O engenheiro ambiental consultado pela BBC, por outro lado, também acredita que Honduras tem responsabilidade no atual “mar de lixo”.
“Há muitas comunidades em Honduras que não tem nem sequer um caminhão para coletar o lixo. A gente despeja o lixo nos rios e mais de 80% dos rios hondurenhos fluem para o Mar do Caribe. Esse costume de culpar o outro pela sua responsabilidade é muito comum. Acho que o problema do lixo é de todos”, diz ele.
Pressões e soluções
Além da disputa em torno das responsabilidades, outro tema que gera polêmica entre os dois países são as possíveis soluções para essa situação.
O ministro do Meio Ambiente de Honduras, embora não queira ignorar o trabalho do país vizinho para conter o despejo, questiona que as propostas da Guatemala estão orientadas “a médio e longo prazo”.
“Eles estão falando sobre as soluções que entrarão em vigor em 2018. Mas nós pedimos para que eles tomem medidas imediatas: limpar os rios, limpar as praias, parar de jogar o lixo nos rios e fechar os despejos clandestinos. E que estabeleçam um sistema de alerta precoce para que possamos estar preparados para saber que o lixo chegará”, diz ele.

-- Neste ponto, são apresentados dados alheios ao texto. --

Lemma monitor_loop_lines_witness :
  Forall (fun w => fst w = Tick) [(Tick, cmd counted_state)] /\
  (forall wakes, exists logged, monitorLoop 0 wakes = Ok logged) /\
  monitorLoop 0 [(Tick, cmd counted_state)] =
  Ok (map (fun w => status 0 (snd w)) [(Tick, cmd counted_state)]) /\
  monitorLoop 0 ([(Tick, cmd counted_state)] ++
                 (WaitClosed, cmd final_state) :: [(Tick, cmd final_state)]) =
  Ok (map (fun w => status 0 (snd w)) [(Tick, cmd counted_state)] ++
      [status 0 (cmd final_state); lit "decode: done"]).
Proof.
  assert (H : Forall (fun w : wake * cmdDecode => fst w = Tick) [(Tick, cmd counted_state)])
    by (repeat constructor).
  split; [exact H|].
  apply (monitor_loop_lines 0 [(Tick, cmd counted_state)] (cmd final_state)
           [(Tick, cmd final_state)]).
  exact H.
Defined.

(* ------------------------------------------------------------------ *)
(** ** The writer statement by statement *)





Lemma wstep_failed ev st : w_phase st = Failed -> wstep ev st = None.
Proof. unfold wstep. intros ->. destruct ev; reflexivity. Qed.


(* ------------------------------------------------------------------ *)
(** ** Further concrete runs *)


Lemma loops_bounded_witness :
  run sample_DecodeDump sample_formatFloat sampled_schedule (init 2 [list_ab; foo_bar])
  = Some sampled_final_state /\
  count_steps is_work sampled_schedule = 15%nat /\
  length sampled_schedule = 21%nat /\
  (count_steps is_push sampled_schedule <= length [list_ab; foo_bar])%nat /\
  (count_steps is_recv sampled_schedule <= length [list_ab; foo_bar])%nat /\
  (count_steps is_op sampled_schedule <= 2 * length [list_ab; foo_bar])%nat /\
  (count_steps is_write sampled_schedule <= length [list_ab; foo_bar])%nat /\
  (count_steps is_exit sampled_schedule <= 2)%nat /\
  (count_steps is_close_ipipe sampled_schedule <= 1)%nat /\
  (count_steps is_close_opipe sampled_schedule <= 1)%nat /\
  (count_steps is_close_wait sampled_schedule <= 1)%nat.
Proof.
  split; [vm_compute; reflexivity|]. split; [reflexivity|]. split; [reflexivity|].
  apply (loops_bounded sample_DecodeDump sample_formatFloat 2 [list_ab; foo_bar]
           sampled_schedule sampled_final_state).
  vm_compute. reflexivity.
Defined.

Lemma writer_step_is_iteration_witness :
  step sample_DecodeDump sample_formatFloat WriterRecv sent_state = Some written_state /\
  exists str,
    buf (opipe sent_state) = str :: buf (opipe written_state) /\
    wrun [Recv str; Go 0; Go 100; Go 0]
         {| w_wbytes := wbytes (cmd sent_state); w_saveto := saveto sent_state;
            w_phase := AtHead |}
    = Some {| w_wbytes := wbytes (cmd written_state);
              w_saveto := saveto written_state; w_phase := AtHead |}.
Proof.
  split; [vm_compute; reflexivity|].
  apply (writer_step_is_iteration sample_DecodeDump sample_formatFloat
           sent_state written_state 0 100 0).
  vm_compute. reflexivity.
Defined.

(** * STIX 2 pattern equivalence and data markings

    A shallow embedding of two modules of python-stix2:

    - [stix2/equivalence/pattern/__init__.py]: the canonicalization pipeline
      assembled by [_get_pattern_canonicalizer], the pairwise test
      [equivalent_patterns] and the streaming search
      [find_equivalent_patterns] (a Python generator);
    - [stix2/markings/__init__.py]: [get_markings], [is_marked] and the
      operations that set, add, remove and clear markings.

    Python exceptions are values of [exn] carried by the result type [res];
    a generator is a state machine advanced by [next]; every call the
    generator makes to the parser, the canonicalizer and the comparator, and
    every candidate it pulls from its input, is recorded in a trace of
    [event]s.

    The modules that [stix2/equivalence/pattern/__init__.py] imports (the
    AST classes, the comparator, the transformer combinators and the
    passes) are not among the sources.  The orchestration functions are
    stated over an arbitrary parser and arbitrary passes; the data model,
    the comparator, the combinators and the passes are modelled from the
    specification where a property depends on them. *)

From Stdlib Require Import ZArith QArith Qcanon Sorted Lia.
From stdpp Require Import base list strings gmap.

#[local] Set Warnings "-register-all".

(** ** Exceptions and fallible results *)

Inductive exn : Type :=
| ParseError (pattern : string)
| NonConvergenceError
| InvalidSelectorError (selector : string).

Inductive res (A : Type) : Type :=
| Ok (a : A)
| Err (e : exn).

Arguments Ok {A} a.
Arguments Err {A} e.

#[global] Instance res_ret : MRet res := λ A a, Ok a.

#[global] Instance res_bind : MBind res := λ A B k r,
  match r with
  | Ok a => k a
  | Err e => Err e
  end.

(** ** Three-way comparisons *)

Definition then_cmp (c1 c2 : comparison) : comparison :=
  match c1 with
  | Eq => c2
  | _ => c1
  end.

Definition bool_cmp (a b : bool) : comparison :=
  match a, b with
  | false, true => Lt
  | true, false => Gt
  | _, _ => Eq
  end.

(** Lexicographic, element-wise comparison of two sequences; of two
    sequences one of which is a prefix of the other, the shorter one sorts
    first. *)
Definition lex_cmp {A : Type} (cmp : A → A → comparison)
    : list A → list A → comparison :=
  fix go (xs ys : list A) {struct xs} : comparison :=
    match xs, ys with
    | [], [] => Eq
    | [], _ :: _ => Lt
    | _ :: _, [] => Gt
    | x :: xs', y :: ys' => then_cmp (cmp x y) (go xs' ys')
    end.

Definition three_way (c : comparison) : Z :=
  match c with
  | Lt => (-1)%Z
  | Eq => 0%Z
  | Gt => 1%Z
  end.

(** ** Sorting and deduplication by a three-way comparison

    Modelled from the spec: the passes sort operand lists by a comparator
    and remove the duplicates that are adjacent after the sort; the
    functions that do so in the absent pass modules are given here as a
    stable insertion sort and a scan that drops what compares equal to
    the element kept last. *)

Section Sorting.

Context {A : Type} (cmp : A → A → comparison).

Fixpoint insert_sorted (x : A) (l : list A) : list A :=
  match l with
  | [] => [x]
  | y :: l' =>
      match cmp x y with
      | Gt => y :: insert_sorted x l'
      | _ => x :: l
      end
  end.

(** A stable sort: elements that compare equal keep their order. *)
Definition sort (l : list A) : list A := foldr insert_sorted [] l.

Fixpoint dedupe_after (previous : A) (l : list A) : list A :=
  match l with
  | [] => []
  | y :: l' =>
      match cmp previous y with
      | Eq => dedupe_after previous l'
      | _ => y :: dedupe_after y l'
      end
  end.

(** Removes every element that compares equal to the one kept before it. *)
Definition dedupe (l : list A) : list A :=
  match l with
  | [] => []
  | x :: l' => x :: dedupe_after x l'
  end.

End Sorting.

Module Pattern.

(** ** The pattern AST *)

(** Modelled from the spec: the operator of a compound, [AND] or [OR]. *)
Inductive BooleanOperator : Type := AND | OR.

(** Modelled from the spec: the AST classes live in [stix2/patterns.py],
    which is not among the sources; the types below follow the data model
    of the specification.  A literal value is typed: string, number,
    boolean, list, hex or binary. *)
Inductive Literal : Type :=
| StringLiteral (s : string)
| NumberLiteral (q : Qc)
| BooleanLiteral (b : bool)
| ListLiteral (items : list Literal)
| HexLiteral (digits : string)
| BinaryLiteral (data : string).

(** Modelled from the spec: the qualifiers [Within(seconds)],
    [Repeats(count)] and [StartStop(start, end)]. *)
Inductive Qualifier : Type :=
| Within (seconds : Qc)
| Repeats (count : Z)
| StartStop (start stop : string).

(** Modelled from the spec: the qualifiers of a leaf, an unordered set
    with at most one qualifier of each kind, hence one optional slot per
    kind. *)
Record Qualifiers : Type := {
  within : option Qc;
  repeats : option Z;
  start_stop : option (string * string)
}.

Definition no_qualifiers : Qualifiers :=
  {| within := None; repeats := None; start_stop := None |}.

(** Modelled from the spec: a comparison expression is a property test
    (object path, comparison operator given by its symbol, literal value,
    negation flag) or a compound of comparison expressions. *)
Inductive ComparisonExpression : Type :=
| PropertyTest (path : string) (operator : string) (value : Literal)
    (negated : bool)
| CompoundComparison (operator : BooleanOperator)
    (children : list ComparisonExpression).

(** Modelled from the spec: an observation expression is a leaf, one
    comparison expression with its qualifiers, or a compound of observation
    expressions. *)
Inductive ObservationExpression : Type :=
| Leaf (test : ComparisonExpression) (qualifiers : Qualifiers)
| Compound (operator : BooleanOperator)
    (children : list ObservationExpression).

(** Modelled from the spec: the qualifier set as its sorted-by-kind
    sequence. *)
Definition qualifier_sequence (qs : Qualifiers) : list Qualifier :=
  option_list (Within <$> within qs)
  ++ option_list (Repeats <$> repeats qs)
  ++ option_list (uncurry StartStop <$> start_stop qs).

(** ** The comparator *)

(** Modelled from the spec: [AND] sorts before [OR]. *)
Definition operator_cmp (a b : BooleanOperator) : comparison :=
  match a, b with
  | AND, OR => Lt
  | OR, AND => Gt
  | _, _ => Eq
  end.

(** Modelled from the spec: the fixed rank of the type of a literal; the
    specification fixes no particular ranks, those here follow the order in
    which it lists the types. *)
Definition literal_rank (a : Literal) : nat :=
  match a with
  | StringLiteral _ => 0
  | NumberLiteral _ => 1
  | BooleanLiteral _ => 2
  | ListLiteral _ => 3
  | HexLiteral _ => 4
  | BinaryLiteral _ => 5
  end.

(** Modelled from the spec: typed comparison of literal values; values of
    one type are compared naturally, values of different types by a fixed
    type rank. *)
Fixpoint literal_cmp (a b : Literal) {struct a} : comparison :=
  match a, b with
  | StringLiteral x, StringLiteral y => String.compare x y
  | NumberLiteral x, NumberLiteral y => Qccompare x y
  | BooleanLiteral x, BooleanLiteral y => bool_cmp x y
  | ListLiteral xs, ListLiteral ys => lex_cmp literal_cmp xs ys
  | HexLiteral x, HexLiteral y => String.compare x y
  | BinaryLiteral x, BinaryLiteral y => String.compare x y
  | _, _ => Nat.compare (literal_rank a) (literal_rank b)
  end.

(** Modelled from the spec: the kind of a qualifier, as a rank. *)
Definition qualifier_rank (q : Qualifier) : nat :=
  match q with
  | Within _ => 0
  | Repeats _ => 1
  | StartStop _ _ => 2
  end.

(** Modelled from the spec: qualifiers compare by kind, then by what
    they hold. *)
Definition qualifier_cmp (a b : Qualifier) : comparison :=
  match a, b with
  | Within x, Within y => Qccompare x y
  | Repeats x, Repeats y => Z.compare x y
  | StartStop s1 e1, StartStop s2 e2 =>
      then_cmp (String.compare s1 s2) (String.compare e1 e2)
  | _, _ => Nat.compare (qualifier_rank a) (qualifier_rank b)
  end.

(** Modelled from the spec: the comparison order on comparison
    expressions.  A property test sorts before a compound; two property
    tests are compared by path, then operator, then value, then negation
    flag; two compounds by operator ([AND] before [OR]), then by their child
    sequences. *)
Fixpoint comparison_expression_cmp (a b : ComparisonExpression) {struct a}
    : comparison :=
  match a, b with
  | PropertyTest p1 o1 v1 n1, PropertyTest p2 o2 v2 n2 =>
      then_cmp (String.compare p1 p2)
        (then_cmp (String.compare o1 o2)
           (then_cmp (literal_cmp v1 v2) (bool_cmp n1 n2)))
  | PropertyTest _ _ _ _, CompoundComparison _ _ => Lt
  | CompoundComparison _ _, PropertyTest _ _ _ _ => Gt
  | CompoundComparison o1 cs1, CompoundComparison o2 cs2 =>
      then_cmp (operator_cmp o1 o2) (lex_cmp comparison_expression_cmp cs1 cs2)
  end.

(** Modelled from the spec: the comparator of
    [stix2/equivalence/pattern/compare/observation.py], which is not among
    the sources.  A leaf sorts before a compound; two leaves are compared by
    their qualifier sets (as sorted-by-kind sequences), then by their
    comparison expressions; two compounds by operator, then by their child
    sequences, lexicographically. *)
Fixpoint observation_cmp (a b : ObservationExpression) {struct a}
    : comparison :=
  match a, b with
  | Leaf t1 q1, Leaf t2 q2 =>
      then_cmp
        (lex_cmp qualifier_cmp (qualifier_sequence q1) (qualifier_sequence q2))
        (comparison_expression_cmp t1 t2)
  | Leaf _ _, Compound _ _ => Lt
  | Compound _ _, Leaf _ _ => Gt
  | Compound o1 cs1, Compound o2 cs2 =>
      then_cmp (operator_cmp o1 o2) (lex_cmp observation_cmp cs1 cs2)
  end.

(** Modelled from the spec: [observation_expression_cmp] as the code
    consumes it, a three-way integer result that it tests against [0]. *)
Definition observation_expression_cmp (a b : ObservationExpression) : Z :=
  three_way (observation_cmp a b).


(** ** Transformers *)

(** Modelled from the spec: the interface of the transformer classes.  A
    transformer maps a tree to a new tree and a flag telling whether it
    changed anything; like any Python call, it may raise. *)
Definition Transformer : Type :=
  ObservationExpression → res (ObservationExpression * bool).

(** Modelled from the spec: [ChainTransformer] of
    [stix2/equivalence/pattern/transform/__init__.py], which is not among
    the sources.  It applies a fixed list of passes in sequence, threading
    the tree through each and OR-ing their changed flags. *)
Fixpoint ChainTransformer (transformers : list Transformer)
    (ast : ObservationExpression) : res (ObservationExpression * bool) :=
  match transformers with
  | [] => mret (ast, false)
  | transformer :: rest =>
      '(ast', this_changed) ← transformer ast;
      '(result, changed) ← ChainTransformer rest ast';
      mret (result, this_changed || changed)
  end.

(** Modelled from the spec: the loop of [SettleTransformer]; [budget]
    applications of the wrapped pass are left, [changed] tells whether an
    earlier iteration changed the tree. *)
Fixpoint settle_loop (transformer : Transformer) (budget : nat)
    (ast : ObservationExpression) (changed : bool)
    : res (ObservationExpression * bool) :=
  match budget with
  | 0 => Err NonConvergenceError
  | S budget' =>
      '(ast', this_changed) ← transformer ast;
      if this_changed : bool
      then settle_loop transformer budget' ast' true
      else mret (ast', changed)
  end.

“Não estamos à procura de problemas, não estamos à procura de ações judiciais. Estamos procurando responsabilidades comuns, mas diferenciadas, esse é o princípio. Se você tiver responsabilidade em 86% dessa bacia, deve ser sua responsabilidade procurar uma solução”, acrescenta.
Galdames afirma que, se ele não receber uma resposta positiva até o final de novembro, seu país tomará medidas antes das organizações internacionais.
“Se eles não fizerem nada em cinco semanas, nos reservamos o direito de proceder de acordo com o estabelecido nos acordos internacionais que existem em águas marítimas, áreas de fronteira compartilhada e todos os acordos internacionais relacionados à proteção da diversidade biológica”, diz.
Mas do lado guatemalteco, medidas imediatas não são contempladas.
“Eu acredito que não há moral aqui para estar falando sobre isso que eles vão processar a Guatemala ou que eles querem compensação, como eles tentaram mencionar, porque eu acredito que os rios deles são os que estão despejando. Nós já estamos agindo e vamos resolver esse problema até agosto do ano que vem. Não sei o que Honduras está fazendo. Honduras não está fazendo absolutamente nada”, disse o ministro Samuels.
“Com que moral eles vêm nos dizer que querem medidas de curto prazo. O que eles querem? Concretamente, não há respostas. O curto prazo é agosto de 2018. Eles não têm nada, nem curto, nem médio, nem longo ou qualquer coisa. Essa é a questão que precisa ser esclarecida”, acrescenta.
Mas enquanto o fim da disputa sobre o despejo de lixo entre os dois países ainda é incerto e se contemplam soluções a nível governamental, um rio silencioso de lixo flutuante continua a chegar às praias de Honduras.
“Agora, chegou uma frente fria e isso vai trazer mais chuva. E sabemos que quando chove a praia fica cheia de lixo. É assim há anos”, diz Carlos Fonseca, da comunidade de Travesía.